WHAT THE TASK REQUIRES >> Every line of the data below should be written out word for word.

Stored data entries
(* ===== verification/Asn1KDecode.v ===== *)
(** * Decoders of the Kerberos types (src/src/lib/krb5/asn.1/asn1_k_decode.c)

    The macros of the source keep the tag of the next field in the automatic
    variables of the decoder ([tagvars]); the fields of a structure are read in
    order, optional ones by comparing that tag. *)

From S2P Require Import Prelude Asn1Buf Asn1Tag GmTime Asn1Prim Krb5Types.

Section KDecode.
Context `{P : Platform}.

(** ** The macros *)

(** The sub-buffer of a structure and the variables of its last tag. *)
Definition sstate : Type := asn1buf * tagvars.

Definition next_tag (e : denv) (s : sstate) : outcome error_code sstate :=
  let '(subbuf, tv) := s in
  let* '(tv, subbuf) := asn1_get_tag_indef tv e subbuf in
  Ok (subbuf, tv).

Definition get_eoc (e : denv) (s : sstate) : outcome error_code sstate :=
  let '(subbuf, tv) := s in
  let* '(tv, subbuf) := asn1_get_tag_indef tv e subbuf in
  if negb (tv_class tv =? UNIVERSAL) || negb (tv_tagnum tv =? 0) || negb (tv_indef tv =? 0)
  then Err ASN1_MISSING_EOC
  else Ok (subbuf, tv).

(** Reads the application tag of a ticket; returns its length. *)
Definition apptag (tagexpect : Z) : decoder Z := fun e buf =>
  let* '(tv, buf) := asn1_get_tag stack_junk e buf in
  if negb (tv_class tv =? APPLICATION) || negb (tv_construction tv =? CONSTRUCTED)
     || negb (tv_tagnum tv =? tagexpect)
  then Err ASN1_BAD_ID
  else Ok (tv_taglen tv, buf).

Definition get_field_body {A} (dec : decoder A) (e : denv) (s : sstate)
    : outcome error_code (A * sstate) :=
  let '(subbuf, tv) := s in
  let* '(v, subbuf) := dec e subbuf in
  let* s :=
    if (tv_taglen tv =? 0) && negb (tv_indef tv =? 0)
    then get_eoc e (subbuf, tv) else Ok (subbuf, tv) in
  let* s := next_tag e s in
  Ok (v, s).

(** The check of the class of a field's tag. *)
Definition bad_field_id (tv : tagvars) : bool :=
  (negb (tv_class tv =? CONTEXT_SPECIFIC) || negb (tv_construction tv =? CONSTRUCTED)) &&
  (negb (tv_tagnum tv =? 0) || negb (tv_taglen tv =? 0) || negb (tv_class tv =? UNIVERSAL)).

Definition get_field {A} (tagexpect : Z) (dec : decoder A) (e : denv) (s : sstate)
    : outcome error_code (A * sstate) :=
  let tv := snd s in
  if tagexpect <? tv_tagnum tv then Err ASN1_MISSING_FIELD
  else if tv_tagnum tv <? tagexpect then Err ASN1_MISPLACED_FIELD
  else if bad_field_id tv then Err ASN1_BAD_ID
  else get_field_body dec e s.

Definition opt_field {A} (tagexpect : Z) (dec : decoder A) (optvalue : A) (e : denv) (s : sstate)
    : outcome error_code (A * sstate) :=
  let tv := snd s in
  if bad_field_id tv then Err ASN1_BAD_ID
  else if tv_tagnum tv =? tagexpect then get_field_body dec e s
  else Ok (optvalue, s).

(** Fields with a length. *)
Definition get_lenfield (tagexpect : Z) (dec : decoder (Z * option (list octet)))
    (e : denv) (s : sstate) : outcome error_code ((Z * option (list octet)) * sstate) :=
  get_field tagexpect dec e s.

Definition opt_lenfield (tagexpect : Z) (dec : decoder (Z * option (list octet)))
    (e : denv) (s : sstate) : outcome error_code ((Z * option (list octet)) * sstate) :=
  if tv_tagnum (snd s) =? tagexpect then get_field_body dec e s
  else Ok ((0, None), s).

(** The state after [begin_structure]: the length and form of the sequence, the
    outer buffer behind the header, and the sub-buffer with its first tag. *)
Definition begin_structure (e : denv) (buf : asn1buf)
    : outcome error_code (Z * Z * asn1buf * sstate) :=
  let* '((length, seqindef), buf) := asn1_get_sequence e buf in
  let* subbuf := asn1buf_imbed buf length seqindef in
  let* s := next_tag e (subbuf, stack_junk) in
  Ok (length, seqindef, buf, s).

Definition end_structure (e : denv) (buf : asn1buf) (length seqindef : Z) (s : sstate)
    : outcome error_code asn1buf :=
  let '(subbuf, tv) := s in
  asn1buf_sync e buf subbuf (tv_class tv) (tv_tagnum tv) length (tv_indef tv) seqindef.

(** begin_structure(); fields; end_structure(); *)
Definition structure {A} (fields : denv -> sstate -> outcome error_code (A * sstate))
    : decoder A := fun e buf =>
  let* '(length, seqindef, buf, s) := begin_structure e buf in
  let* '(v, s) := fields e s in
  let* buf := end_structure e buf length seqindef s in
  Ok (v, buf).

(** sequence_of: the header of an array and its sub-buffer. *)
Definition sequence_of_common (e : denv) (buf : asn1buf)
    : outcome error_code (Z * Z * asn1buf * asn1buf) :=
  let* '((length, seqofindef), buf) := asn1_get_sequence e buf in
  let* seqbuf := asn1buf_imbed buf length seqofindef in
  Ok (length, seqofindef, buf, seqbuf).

RESULT FOR THIS TASK >>
(* ===== verification/Asn1KDecode.v ===== *)
(** * Decoders of the Kerberos types (src/src/lib/krb5/asn.1/asn1_k_decode.c)

    The macros of the source keep the tag of the next field in the automatic
    variables of the decoder ([tagvars]); the fields of a structure are read in
    order, optional ones by comparing that tag. *)

From S2P Require Import Prelude Asn1Buf Asn1Tag GmTime Asn1Prim Krb5Types.

Section KDecode.
Context `{P : Platform}.

(** ** The macros *)

(** The sub-buffer of a structure and the variables of its last tag. *)
Definition sstate : Type := asn1buf * tagvars.

Definition next_tag (e : denv) (s : sstate) : outcome error_code sstate :=
  let '(subbuf, tv) := s in
  let* '(tv, subbuf) := asn1_get_tag_indef tv e subbuf in
  Ok (subbuf, tv).

Definition get_eoc (e : denv) (s : sstate) : outcome error_code sstate :=
  let '(subbuf, tv) := s in
  let* '(tv, subbuf) := asn1_get_tag_indef tv e subbuf in
  if negb (tv_class tv =? UNIVERSAL) || negb (tv_tagnum tv =? 0) || negb (tv_indef tv =? 0)
  then Err ASN1_MISSING_EOC
  else Ok (subbuf, tv).

(** Reads the application tag of a ticket; returns its length. *)
Definition apptag (tagexpect : Z) : decoder Z := fun e buf =>
  let* '(tv, buf) := asn1_get_tag stack_junk e buf in
  if negb (tv_class tv =? APPLICATION) || negb (tv_construction tv =? CONSTRUCTED)
     || negb (tv_tagnum tv =? tagexpect)
  then Err ASN1_BAD_ID
  else Ok (tv_taglen tv, buf).

Definition get_field_body {A} (dec : decoder A) (e : denv) (s : sstate)
    : outcome error_code (A * sstate) :=
  let '(subbuf, tv) := s in
  let* '(v, subbuf) := dec e subbuf in
  let* s :=
    if (tv_taglen tv =? 0) && negb (tv_indef tv =? 0)
    then get_eoc e (subbuf, tv) else Ok (subbuf, tv) in
  let* s := next_tag e s in
  Ok (v, s).

(** The check of the class of a field's tag. *)
Definition bad_field_id (tv : tagvars) : bool :=
  (negb (tv_class tv =? CONTEXT_SPECIFIC) || negb (tv_construction tv =? CONSTRUCTED)) &&
  (negb (tv_tagnum tv =? 0) || negb (tv_taglen tv =? 0) || negb (tv_class tv =? UNIVERSAL)).

Definition get_field {A} (tagexpect : Z) (dec : decoder A) (e : denv) (s : sstate)
    : outcome error_code (A * sstate) :=
  let tv := snd s in
  if tagexpect <? tv_tagnum tv then Err ASN1_MISSING_FIELD
  else if tv_tagnum tv <? tagexpect then Err ASN1_MISPLACED_FIELD
  else if bad_field_id tv then Err ASN1_BAD_ID
  else get_field_body dec e s.

Definition opt_field {A} (tagexpect : Z) (dec : decoder A) (optvalue : A) (e : denv) (s : sstate)
    : outcome error_code (A * sstate) :=
  let tv := snd s in
  if bad_field_id tv then Err ASN1_BAD_ID
  else if tv_tagnum tv =? tagexpect then get_field_body dec e s
  else Ok (optvalue, s).

(** Fields with a length. *)
Definition get_lenfield (tagexpect : Z) (dec : decoder (Z * option (list octet)))
    (e : denv) (s : sstate) : outcome error_code ((Z * option (list octet)) * sstate) :=
  get_field tagexpect dec e s.

Definition opt_lenfield (tagexpect : Z) (dec : decoder (Z * option (list octet)))
    (e : denv) (s : sstate) : outcome error_code ((Z * option (list octet)) * sstate) :=
  if tv_tagnum (snd s) =? tagexpect then get_field_body dec e s
  else Ok ((0, None), s).

(** The state after [begin_structure]: the length and form of the sequence, the
    outer buffer behind the header, and the sub-buffer with its first tag. *)
Definition begin_structure (e : denv) (buf : asn1buf)
    : outcome error_code (Z * Z * asn1buf * sstate) :=
  let* '((length, seqindef), buf) := asn1_get_sequence e buf in
  let* subbuf := asn1buf_imbed buf length seqindef in
  let* s := next_tag e (subbuf, stack_junk) in
  Ok (length, seqindef, buf, s).

Definition end_structure (e : denv) (buf : asn1buf) (length seqindef : Z) (s : sstate)
    : outcome error_code asn1buf :=
  let '(subbuf, tv) := s in
  asn1buf_sync e buf subbuf (tv_class tv) (tv_tagnum tv) length (tv_indef tv) seqindef.

(** begin_structure(); fields; end_structure(); *)
Definition structure {A} (fields : denv -> sstate -> outcome error_code (A * sstate))
    : decoder A := fun e buf =>
  let* '(length, seqindef, buf, s) := begin_structure e buf in
  let* '(v, s) := fields e s in
  let* buf := end_structure e buf length seqindef s in
  Ok (v, buf).

(** sequence_of: the header of an array and its sub-buffer. *)
Definition sequence_of_common (e : denv) (buf : asn1buf)
    : outcome error_code (Z * Z * asn1buf * asn1buf) :=
  let* '((length, seqofindef), buf) := asn1_get_sequence e buf in
  let* seqbuf := asn1buf_imbed buf length seqofindef in
  Ok (length, seqofindef, buf, seqbuf).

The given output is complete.